La Guerra que no se ha ido
La Guerra que no se ha ido

Esta semana será crucial en el tema de la Guardia Nacional, su aprobación es virtual pero el punto discordante será la recuperación de la iniciativa enviada por López Obrador en un principio y el artículo transitorio que le convierte en un cuerpo con mando militar.

El punto ha causado controversia entre organismos sociales nacionales e internacionales. Pero existe otro foco ámbar al cual, a lo largo de la semana, se le dio poco importancia.

El pronunciamiento del autollamado Ejército Popular Revolucionario (EPR) que a través de su órgano del difusión El Insurgente, a principios de mes, rechazó la creación de la Guardia Nacional, la cual comparó con la Ley de Seguridad Interior que fue anulada y criticada en su momento por la fuerza política que actualmente gobierna y además calificó a López Obrador como un  “político de oficio”, al sostener que durante su campaña pidió el regreso de los militares a sus cuarteles y hoy procede en sentido contrario, impulsando una Guardia Nacional.

El punto clave de dicho texto es la descripción ideológica que hace de la Guardia Nacional y que, según sus palabras, se inscribe en una política de contrainsurgencia y la describe como es un viejo plan con otro nombre que tiene sus antecedentes desde el sexenio de Ernesto Zedillo.

El argumento del EPR es que se conformará con estructuras y efectivos del Ejército, la Marina, la Policía Federal será un cuerpo más del aparato represivo.

Los grupos extremos en armas más importantes o más grandes del país, han manifestado su rechazo a ciertas políticas de López Obrador. Primero fue el EZLN  cuya estructura se encuentra actualmente focalizada pero que no deja una agrupación de estructura político militar con capacidad de movilización; Ahora el EPR y su rechazo, podría convertirse en radicalismo con actos de terrorismo como lo ha hecho en administraciones pasadas. En ambos casos se trata del rechazo, pero además de la toma de distancia del actual régimen. Esta agrupación armada en 2007 se atribuyó la autoría de las explosiones ocurridas en ductos de Petróleos Mexicanos (Pemex) en Veracruz y Tlaxcala, indicando que las acciones fueron preparadas y ejecutadas para no causar pérdidas humanas.

Los componentes de este foco ámbar están planteados. Independientes de las debilidades que puedan tener, estos grupos en armas tienen estructuras militares y actúan bajo una lógica de guerra, con lo cual no se puede bromear ni menospreciar.

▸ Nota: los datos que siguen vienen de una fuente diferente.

(* ===== verification/AnchorInv.v ===== *)
(** * The passes of the anchorer keep the record's heads in order

    The triples of a pass, from the mint up to [AnchorPass], and the runs of
    the anchorer: passes, records that land between them, restarts. *)

From stdpp Require Import gmap relations sorting.
From S2P Require Import Prelude Utf8 GoJson CanonicalJson CanonicalJsonFacts GoStruct Crypto Event Lines Chain Time Container SigEnvelope Witness WitnessKeys WitnessWire Anchor AnchorFacts.

Section Passes.
Context `{P : Primitives}.

(** ** The mint *)

Lemma core_mint env w r keyID ks e frozen : env_ok env → core w → small (w_chain w) → loaded ks → fits ks r keyID (w_chain w) →
  pe_head env (w_chain w) r keyID = Some e →
  core (did (Minted r keyID (w_chain w)) (with_chain (w_chain w ++ [e]) frozen w)) ∧ last_head (w_chain w ++ [e]) = Some (rc r).
Proof.
  intros He Hc Hs Hk Hf Hh. destruct (eo_head _ He _ _ _ _ Hh) as (Ht & Hq & Hp & Hco & Hse & Hcl & Hr). pose proof Hc as [C1 C2 C3 C4 C5].
  assert (minted_receipt e = Some (head_receipt_of r keyID)) as Hm by (unfold minted_receipt; by rewrite Ht, beq_refl).
  assert (heads_of (w_chain w ++ [e]) = heads_of (w_chain w) ++ [head_receipt_of r keyID]) as Hhs.
  { rewrite heads_of_app. f_equal. unfold heads_of. cbn. by rewrite Hm. }
  split; [|by rewrite (last_snoc_head _ _ _ Hm)]. split; cbn [did with_chain w_chain w_lastReceipt w_log].
  - apply linked_app. split; [done|]. cbn. repeat split; [lia|done|done].
  - intros l Hl. by apply recorded_app, C2.
  - rewrite Hhs, fmap_app. apply StronglySorted_app. split; [|split; [done|by repeat constructor]]. intros x y (hr & -> & Hin)%list_elem_of_fmap ->%list_elem_of_singleton.
    exact (proj1 (Forall_forall _ _) (fi_after _ _ _ _ Hf) _ Hin).
  - rewrite Hhs, length_app. apply Forall_app. split; [eapply Forall_impl; [exact C4|]; intros hr; cbn; lia|]. constructor; [|done].
    pose proof (fi_pos _ _ _ _ Hf). destruct (fi_attests _ _ _ _ Hf) as [Ha _]. unfold ordinal. cbn. lia.
  - intros r' k' b' [Hin|Hin%list_elem_of_singleton]%elem_of_app; cbn.
    + destruct (C5 r' k' b' Hin) as (ks' & hd & rest & H1 & E & H2 & H3). exists ks', hd, (rest ++ [e]). split; [done|]. split; [|done]. by rewrite E, <- app_assoc.
    + injection Hin as -> -> ->. exists ks, e, []. split; [done|]. split; [done|]. split; [done|]. by apply (fits_accepts ks r keyID).
Qed.

Lemma t_mint env s last r keyID : env_ok env →
  triple (F last r keyID) (MintWitnessed env s r keyID) (λ head w, match head with Some _ => M r w | None => J w end) (λ _, J).
Proof.
  intros He w [[HJ _] (ks & Hk & Hf)]. unfold MintWitnessed. destruct (w_frozen w) eqn:Hfr; [done|].
  destruct (pe_mint env s) eqn:Em; [|done|]; (destruct (pe_head env (w_chain w) r keyID) as [e|] eqn:Eh; [|done]); intros Hs; cbn in Hs;
    pose proof (small_prefix _ _ Hs) as Hs'; destruct (HJ Hs') as [Hc _].
  - exact (core_mint env w r keyID ks e false He Hc Hs' Hk (Hf Hs' eq_refl) Eh).
  - split; [exact (proj1 (core_mint env w r keyID ks e true He Hc Hs' Hk (Hf Hs' eq_refl) Eh))|done].
Qed.

(** The anchorer learns of the mint. *)
Lemma t_anchored env r E : triple (M r) (anchored env r) (λ _, J) E.
Proof.
  intros w HM. cbn. intros Hs. destruct (HM Hs) as [[C1 C2 C3 C4 C5] Hl]. split; [split; try done|].
  - cbn. intros l [= <-]. by apply last_head_in.
  - intros _. symmetry. exact Hl.
Qed.

(** ** The rule *)

Lemma headRule_ok env s last w heads : headRule env s last w = Ok heads → agrees heads (rc <$> last) ∧ loaded (keys heads).
Proof.
  unfold headRule. intros (platform & Hp & H)%bind_ok. apply bind_ok in H as (hv & Hh & H). unfold LoadHeadVerifier in Hh. apply bind_ok in Hh as (ks & Hk & Hh).
  injection Hh as <-. injection H as <-. destruct last as [l|]; (split; [done|]); by eexists _, _, _, _.
Qed.

Lemma stands_F s env last w0 heads w r ok : headRule env s last w0 = Ok heads → B (1 ≤ LedgerOrdinal (rc r)) last w →
  standsUnder ok heads r (w_chain w) = Stands → F last r (ws_KeyID (rc_sig r)) w.
Proof.
  intros [Ha Hl]%headRule_ok (HJ & Hla & Ho) Hst. split; [done|]. exists (keys heads). split; [done|]. intros Hs Hfr. destruct (HJ Hs) as [Hc Hk].
  eapply stands_fits; [done|done| |by apply Ho|exact Hst]. rewrite <- (Hk Hfr), Hla. done.
Qed.

(** ** The programs *)

Lemma t_keeps {A} I (m : AM A) (E : anchor_err → world → Prop) : keeps I m → (∀ e w, I w → E e w) → triple I m (λ _, I) E.
Proof. intros H HE. eapply t_conseq; [exact H|done|done|done]. Qed.
Lemma t_pure {A} (φ : Prop) Pre (m : AM A) Q E : (φ → triple Pre m Q E) → triple (λ w, φ ∧ Pre w) m Q E.
Proof. intros H w [Hφ Hw]. by apply (H Hφ). Qed.
Lemma B_J φ last w : B φ last w → J w.
Proof. by intros [H _]. Qed.
Lemma F_J last r keyID w : F last r keyID w → J w.
Proof. by intros [[H _] _]. Qed.
Lemma B_weaken (φ ψ : Prop) last w : (φ → ψ) → B φ last w → B ψ last w.
Proof. intros H (H1 & H2 & H3). split; [done|]. split; [done|auto]. Qed.

Hint Resolve stable_J stable_B stable_F stable_M B_J F_J : anchor.
Hint Resolve k_retireRequest k_retireReceipt k_writeReceipt k_writeRequest k_record k_refuse k_obtain_key k_needed k_ask k_diverged k_land : anchor.

(** Step over a part that keeps the assertion at hand. *)
Ltac t_step := eapply t_bind; [apply t_keeps; [solve [eauto with anchor]|solve [eauto with anchor]]|intros ?].

Lemma t_get_bind {A} Pre (f : world → AM A) Q E : (∀ w0, Pre w0 → triple (λ w, w = w0) (f w0) Q E) → triple Pre (get ≫= f) Q E.
Proof. intros H w Hw. by apply (H w Hw w). Qed.
Lemma t_lift_bind {X A C} (f : X → anchor_err) (r : result X A) (k : A → AM C) Pre Q E :
  (∀ a, r = Ok a → triple Pre (k a) Q E) → (∀ x w, r = Err x → Pre w → E (f x) w) → triple Pre (lift f r ≫= k) Q E.
Proof. intros Hk HE w Hw. destruct r as [a|e]; [exact (Hk a eq_refl w Hw)|exact (HE e w eq_refl Hw)]. Qed.
Lemma t_at {A} w0 (Pre : world → Prop) (m : AM A) Q E : Pre w0 → triple Pre m Q E → triple (λ w, w = w0) m Q E.
Proof. intros H Ht w ->. by apply Ht. Qed.

Lemma names_body_pos id ord hash id' ord' hash' : names_body id ord hash id' ord' hash' = true → 1 ≤ ord' ∧ id = id' ∧ ord = ord' ∧ hash = hash'.
Proof. unfold names_body. intros H%negb_true_iff. rewrite !orb_false_iff, !negb_false_iff in H. destruct H as (((((_ & H1) & _) & H2) & H3) & H4). b2p. repeat split; congruence || lia. Qed.

Lemma readPendingReceipt_pos f p : readPendingReceipt f = Ok (Some p) → 1 ≤ LedgerOrdinal (rc (pr_Receipt p)).
Proof.
  unfold readPendingReceipt. destruct f as [[raw|]|]; try done. destruct (decode_pending _ _ _ _) as [[[[[id ord] hash] r] at_]|]; [|done].
  destruct (negb _) eqn:E; [done|]. b2p. destruct (time_Parse at_); [|done]. intros [= <-]. by apply names_body_pos in E as (? & _).
Qed.
Lemma readPendingRequest_pos f p : readPendingRequest f = Ok (Some p) →
  1 ≤ rq_Ordinal (pq_Request p) ∧ pq_Ordinal p = rq_Ordinal (pq_Request p) ∧ pq_Hash p = rq_Hash (pq_Request p).
Proof.
  unfold readPendingRequest. destruct f as [[raw|]|]; try done. destruct (decode_pending _ _ _ _) as [[[[[id ord] hash] r] at_]|]; [|done].
  destruct (negb _) eqn:E; [done|]. b2p. intros [= <-]. by apply names_body_pos in E as (? & _ & -> & ->).
Qed.

Lemma k_settled o : keeps J (ok ← retirePendingReceipt o; if ok : bool then mret () else throw ARetire).
Proof. go_keeps. eauto with anchor. Qed.

Lemma k_SettlePending cf env : env_ok env → keeps J (SettlePending cf env).
Proof.
  intros He. unfold SettlePending. destruct (negb (cf_minter cf)); [apply k_ret|]. apply t_get_bind. intros w0 HJ.
  apply t_lift_bind; [|by intros x w _ ->]. intros [p|] Hp; [|by apply (t_at _ J), k_ret]. apply readPendingReceipt_pos in Hp.
  destruct (match w_lastReceipt w0 with Some l => sameReceipt l (pr_Receipt p) | None => false end); [by apply (t_at _ J), k_settled|]. apply t_lift_bind; [|by intros x w _ ->]. intros heads Hh.
  destruct (standsUnder _ _ _ _) eqn:Hst; [|by intros w ->|by intros w ->].
  eapply (t_at _ (F (w_lastReceipt w0) _ _)); [eapply stands_F; [exact Hh|exact (conj HJ (conj eq_refl (λ _, Hp)))|exact Hst]|]. t_step.
  eapply t_bind; [by apply t_mint|]. intros [e|]; [|by intros w Hw]. eapply t_bind; [apply t_anchored|]. intros []. apply k_settled.
Qed.

Definition sendable (resend : option pendingRequest) : Prop := ∀ p, resend = Some p → 1 ≤ rq_Ordinal (pq_Request p).

Lemma t_requestToSendAgain env : triple J (requestToSendAgain env) (λ resend w, sendable resend ∧ J w) (λ _, J).
Proof.
  unfold requestToSendAgain. apply t_get_bind. intros w0 HJ. apply (t_at _ J _ _ _ HJ). destruct (readPendingRequest _) as [[p|]|] eqn:Hp.
  - destruct (_ && _); [by apply readPendingRequest_pos in Hp as (? & _); intros w Hw; split; [intros q [= <-]|]|]. t_step. by intros w Hw.
  - by intros w Hw.
  - eapply t_bind; [apply t_keeps; [|done]|intros []; by intros w Hw]. apply k_quiet; [apply stable_J|]. intros w. destruct (pe_aside env); [|by repeat split].
    destruct (w_files w !! _); [apply quiet_files|by repeat split].
Qed.

Lemma t_choose cf env resend id canonical e last : sendable resend →
  triple (B True last) (choose_request cf env resend id canonical e) (λ q, B (1 ≤ rq_Ordinal q) last) (λ _, J).
Proof.
  intros Hr. unfold choose_request. destruct resend as [p|].
  - destruct (negb _); [t_step; intros w; apply B_J|]. intros w Hw. eapply B_weaken; [|exact Hw]. intros _. by apply Hr.
  - eapply (t_bind _ _ _ (λ q, B (1 ≤ rq_Ordinal q) last)); [|intros q; t_step; by intros w Hw].
    unfold buildRequest. apply t_get_bind. intros w0 HB. unfold Last. destruct (Z.eqb_spec (Z.of_nat (length (w_chain w0))) 0) as [E|E]; [intros w ->; by eapply B_J|].
    apply t_lift_bind; [|intros x w _ ->; by eapply B_J]. intros sig _ w ->. destruct HB as (H1 & H2 & _). split; [done|]. split; [done|]. unfold small. cbn. intros Hs.
    rewrite to_int64_small by lia. lia.
Qed.

Lemma t_hold env s w0 heads last r first : headRule env s last w0 = Ok heads →
  triple (B (1 ≤ LedgerOrdinal (rc r)) last) (hold_to_rule env (Some heads) last r first) (λ _, F last r (ws_KeyID (rc_sig r))) (λ _, J).
Proof.
  intros Hh. unfold hold_to_rule. apply t_get_bind. intros w HB. destruct (standsUnder _ _ _ _) eqn:Hst.
  - intros ? ->. by eapply stands_F.
  - apply (t_at _ J); [by eapply B_J|]. apply (t_conseq _ J _ _ (λ _ _, False) _ (λ _, J)); try done. unfold diverged. t_step. t_step. by intros w' Hw'.
  - apply (t_at _ J); [by eapply B_J|]. t_step. eapply (t_bind _ _ _ (λ _, J)); [|intros []; by intros w' Hw'].
    destruct a; [apply t_keeps; eauto with anchor|by intros w' Hw'].
Qed.

Lemma t_mint_answer cf env last r key mv : env_ok env → triple (F last r (pke_KeyID key)) (mint_answer cf env r key mv) (λ _, M r) (λ _, J).
Proof.
  intros He. unfold mint_answer. t_step. eapply (t_bind _ _ _ (λ _, F last r (pke_KeyID key))).
  { destruct a; [apply t_keeps; eauto with anchor|intros w Hw; exact Hw]. }
  intros []. t_step. eapply t_bind; [by apply t_mint|]. intros [head|]; [|by intros w Hw].
  eapply (t_bind _ _ _ (λ _, M r)); [|intros b; destruct (_ && _); [|by intros w Hw]].
  - intros w Hw. cbn. eapply (st_quiet _ (stable_M r)); [apply quiet_remove|done].
  - intros w Hw. cbn. eapply (st_quiet _ (stable_M r)); [by apply quiet_did|done].
Qed.

Lemma VerifyReceipt_fields r q key : VerifyReceipt r q key = Ok () → LedgerOrdinal (rc r) = rq_Ordinal q ∧ LedgerHash (rc r) = rq_Hash q ∧ ws_KeyID (rc_sig r) = pke_KeyID key.
Proof.
  unfold VerifyReceipt. destruct (negb (beq (IdentityID _) _)); [done|]. destruct (_ || _) eqn:E; [done|]. b2p.
  destruct (negb (beq (ws_SignatureProfile _) _)); [done|]. destruct (negb (beq (ws_Alg _) _)); [done|]. destruct (negb (beq (ws_KeyID _) _)) eqn:E'; [done|]. by b2p.
Qed.

Lemma k_exchange cf env resend last : cf_minter cf = true → env_ok env → sendable resend →
  triple (B True last) (exchange cf env resend last) (λ _, J) (λ _, J).
Proof.
  intros Hm He Hr. unfold exchange. t_step. destruct a as [key mv]. apply t_lift_bind; [|intros x w _; apply B_J]. intros [canonical e] _.
  apply t_lift_bind; [|intros x w _; apply B_J]. intros id _.
  destruct (match last with Some l => negb (beq (IdentityID (rc l)) []) && negb (beq (IdentityID (rc l)) id) | None => false end); [intros w; apply B_J|].
  apply t_get_bind. intros w0 HB. apply (t_at _ _ _ _ _ HB). apply t_lift_bind; [|intros x w _; apply B_J]. rewrite Hm. intros heads Hh.
  destruct (headRule env Asking last w0) as [h|] eqn:Eh; [|done]. injection Hh as <-. destruct (pe_ended env); [intros w; apply B_J|]. t_step.
  eapply t_bind; [by apply t_choose|]. intros q. t_step. destruct a0 as [r first]. t_step. destruct (VerifyReceipt r q key) as [[]|] eqn:Hv.
  - apply VerifyReceipt_fields in Hv as (Ho & _ & Hk). rewrite <- Ho. eapply t_bind; [by eapply t_hold|]. intros []. rewrite Hk.
    eapply t_bind; [by apply t_mint_answer|]. intros []. eapply t_bind; [apply t_anchored|]. intros []. apply t_keeps; eauto with anchor.
  - apply (t_conseq _ J _ _ (λ _, J) _ (λ _, J)); [|intros w; apply B_J|done|done]. eapply (t_bind _ _ _ (λ _, J)); [|intros []; by intros w Hw].
    destruct resend; [apply t_keeps; eauto with anchor|by intros w Hw].
Qed.

Lemma J_B w : J w → B True (w_lastReceipt w) w.
Proof. by intros H. Qed.

Lemma k_AnchorPass cf env : cf_minter cf = true → env_ok env → keeps J (AnchorPass cf env).
Proof.
  intros Hm He. unfold AnchorPass. apply t_get_bind. intros w0 HJ. apply (t_at _ J _ _ _ HJ). destruct (w_conflict w0); [by intros w Hw|].
  eapply t_bind; [by apply k_SettlePending|]. intros []. eapply t_bind; [apply t_requestToSendAgain|]. intros resend. apply t_pure. intros Hr.
  apply t_get_bind. intros w1 HJ1. apply (t_at _ _ _ _ _ (J_B _ HJ1)). t_step. destruct (_ && _); [intros w; apply B_J|]. by apply k_exchange.
Qed.
End Passes.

Dado que los cuerpos militares y policiacos son los instrumentos de ejercicio de la fuerza y represión de todo Estado,  su discurso de oposición se teje exacerbando la animadversión hacia dichos cuerpos debido a la actuación que han tenido.

La nueva estrategia de seguridad pública o el plan nacional en la materia necesariamente tendrán que clarificar los focos que son una amenaza para ella y reconocer su grado de incidencia en la nueva realidad.

Existe una delincuencia organizada que trafica con enervantes, órganos humanos, personas además de que extorsiona y priva ilegalmente de la libertad.

Bandas o superbandas que se dedican a la sustracción ilegal de los recursos de la Nación.

Grupos que por motivos políticos utilizan  la violencia, la rapiña, alimentando odios de clase y hacia los uniformados y hacia el Estado.

Grupos que pregonan una transformación social mediante el uso de las armas y el combate al Estado o a las formas de dominación vigentes.

La complejidad mayor radica en que los grupos descritos se mezclan, se cohesionan bajo intereses concretos y en todos los casos constituyen un foco ámbar para la seguridad nacional.

Ni el narcotráfico es la única amenaza a la seguridad pública, ni la Guardia Nacional es un cuerpo que pueda hacer frente a todos los aspectos de seguridad.